At the same time, Mr. Nickel, head of international business at Nimak, was trying to find a hotel near Tuscaloosa, Ala., where has was traveling the next morning to visit the plant of another German automaker, Mercedes-Benz.
“Atlanta is in the middle,” Mr. Nickel said of his customer base in the Southeast U.S.
After spending the last two years with the company in China, Mr. Nickel plans to move to Atlanta this year to supervise the installation of customized welding robots at the VW plant and to oversee service for machines at the Mercedes-Benz factory. Nimak, founded by Mr. Nickel’s grandfather in 1965, will install about 400 welding robots at the VW plant. It installed 800 machines at the Mercedes-Benz plant.
Atlanta’s strategic location between the two German auto plants means Nimak will open a permanent office in Atlanta this year, he told GlobalAtlanta.
“There will be the main sales organization and the financial secretary in Atlanta,” he said. “This location allows us to react fast and to meet every customer.”
Mr. Stahl, a partner with Arnall, Golden Gregory LLP, has been steadily building a client base of European scompanies that are suppliers to the auto manufacturers in the Southeast.
A native of Germany who speaks German fluently, he now represents more than 50 companies from Europe, including a dozen that are suppliers to the Volkswagen plant in Chattanooga or are seeking contracts there.

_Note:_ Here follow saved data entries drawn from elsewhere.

(* ===== verification/TokenProps.v ===== *)
(** * Conservation of tokens, and the calls of relayers

    The supply of a token the registry does not know changes only by what is
    lifted and lowered; a call a relayer sends is one its signer authorised, once. *)

From S2P Require Import Prelude Frames Slices Bytes EventTypes EventParsing EventDiscovery EthTypes.
From S2P Require Import RuntimeErrors NodeTypes BridgeTypes Avn BridgeExamples EthBridge BridgeEvents TokenManager.
From S2P Require Import BridgeInv BridgeCalls BridgeProps LowerProps.

(** ** The supply of a token *)

Abbreviation Ledger := (gmap (H160 * AccountId) Balance).
Definition supply (t : H160) (m : Ledger) : Z :=
  map_sum (λ k v, if decide (k.1 = t) then v else 0) m.
Definition held (t : H160) (w : AccountId) (m : Ledger) : Balance := unwrap_or 0 (m !! (t, w)).

Lemma supply_insert (t u : H160) (w : AccountId) (v : Balance) (m : Ledger) :
  supply t (<[(u, w) := v]> m) = supply t m + if decide (u = t) then v - held u w m else 0.
Proof.
  unfold supply. rewrite map_sum_insert. unfold term, held. cbn.
  destruct (m !! (u, w)); cbn; case_decide; lia.
Qed.
Lemma held_insert (t u : H160) (w w' : AccountId) (v : Balance) (m : Ledger) :
  held t w (<[(u, w') := v]> m) = if decide ((t, w) = (u, w')) then v else held t w m.
Proof.
  unfold held. case_decide as Heq; [by rewrite Heq, lookup_insert_eq|].
  by rewrite lookup_insert_ne by done.
Qed.

Section TokenProps.
Context `{BridgeConfig}.
Implicit Types (s : Runtime.t).

Definition ledger s : Ledger := TokenStorage.Balances (Runtime.tokens s).
Definition token_supply (t : H160) s : Z := supply t (ledger s).

(** ** Crediting and debiting *)

Lemma update_assets_spec f e s :
  wp (update_assets f e) s (λ _ s', ∃ a, s' = Runtime.upd_assets (λ _, a) s) (λ _ s', s' = s).
Proof. unfold update_assets. wp_step. wp_step. wp_step. wp_step; [|done]. apply wp_modify. by eexists. Qed.
(** What a change of a balance does to the supply; known tokens are elsewhere. *)
Definition unknown (t : H160) s : bool := bool_decide (asset_of t s = None).
Definition changed (t u : H160) (amount : Z) s : Z :=
  if decide (u = t) then if unknown u s then amount else 0 else 0.
Lemma credit_supply t u w amount s :
  wp (credit_user_balance u w amount) s
    (λ r s', r = amount ∧ token_supply t s' = token_supply t s + changed t u amount s) (λ _ _, True).
Proof.
  unfold credit_user_balance, changed, unknown. wp_step. wp_step. destruct (asset_of u s) as [c|].
  - unfold mint_known_token. wp_step. eapply wp_mono; [apply update_assets_spec| |done].
    intros [] s' [a ->]. wp_step. cbn. split; [done|].
    unfold token_supply, ledger. cbn. case_decide; lia.
  - unfold mint_unknown_token, put_balance, token_modify. repeat wp_step; [|done..]. split; [done|].
    unfold checked_add_u128 in *. case_bool_decide; [|done]. simplify_eq.
    unfold token_supply, ledger. cbn. rewrite supply_insert.
    unfold held, balance. destruct (decide (u = t)); lia.
Qed.
Lemma debit_supply t u w amount s :
  wp (debit_user_balance u w amount) s
    (λ _ s', token_supply t s' = token_supply t s - changed t u amount s) (λ _ _, True).
Proof.
  unfold debit_user_balance, changed, unknown. wp_step. wp_step. destruct (asset_of u s) as [c|].
  - unfold burn_known_token. eapply wp_mono; [apply update_assets_spec| |done].
    intros [] s' [a ->]. unfold token_supply, ledger. cbn. case_decide; lia.
  - unfold burn_unknown_token, put_balance, token_modify. repeat wp_step; [|done..].
    unfold checked_sub_u128 in *. case_bool_decide; [|done]. simplify_eq.
    unfold token_supply, ledger. cbn. rewrite supply_insert.
    unfold held, balance. destruct (decide (u = t)); lia.
Qed.
Lemma settle_transfer_supply t u from to amount s :
  wp (settle_transfer u from to amount) s
    (λ _ s', token_supply t s' = token_supply t s) (λ _ _, True).
Proof.
  unfold settle_transfer. case_bool_decide as Hz; [by wp_step|]. wp_step. wp_step.
  destruct (asset_of u s) as [c|].
  - eapply wp_mono; [apply update_assets_spec| |done]. by intros [] s' [a ->].
  - unfold put_balance, token_modify, token_event, deposit_event. repeat wp_step; [|done..].
    unfold checked_add_u128, checked_sub_u128 in *. repeat (case_bool_decide; [|done]). simplify_eq.
    unfold token_supply, ledger. cbn. rewrite !supply_insert, held_insert.
    unfold held, balance in *. cbn in *. assert ((u, from) ≠ (u, to)) by (intros [=]; tauto).
    rewrite lookup_insert_ne in * by done. rewrite (decide_False (P := (u, to) = (u, from))) by congruence.
    destruct (decide (u = t)); lia.
Qed.

Lemma generate_lower_proof_no_panic id p c s : (generate_lower_proof id p c s).1 ≠ Panic.
Proof.
  unfold generate_lower_proof, add_new_lower_proof_request, bridge_result, bounded, queue_request,
    set_up_active_lower_proof, run, create_lower_proof_hash, mbind, M_bind, gets. cbn.
  case_bool_decide; cbn; [|done]. destruct (active_request s); cbn; [by case_bool_decide|].
  pose proof (LowerData_no_panic p). by destruct (LowerData_try_from p).
Qed.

“I think we now unquestionably have an automotive and engineering technology cluster that really cements our region's position as a viable alternative to Detroit,” Mr. Stahl told GlobalAtlanta in an interview late last year.
Mr. Stahl maintains a frenetic travel pace, attending trade shows in Europe and calling on auto suppliers face-to-face at their headquarters.
“I'm flying to Germany, Austria, Switzerland on Wednesday,” he wrote in a recent e-mail interview.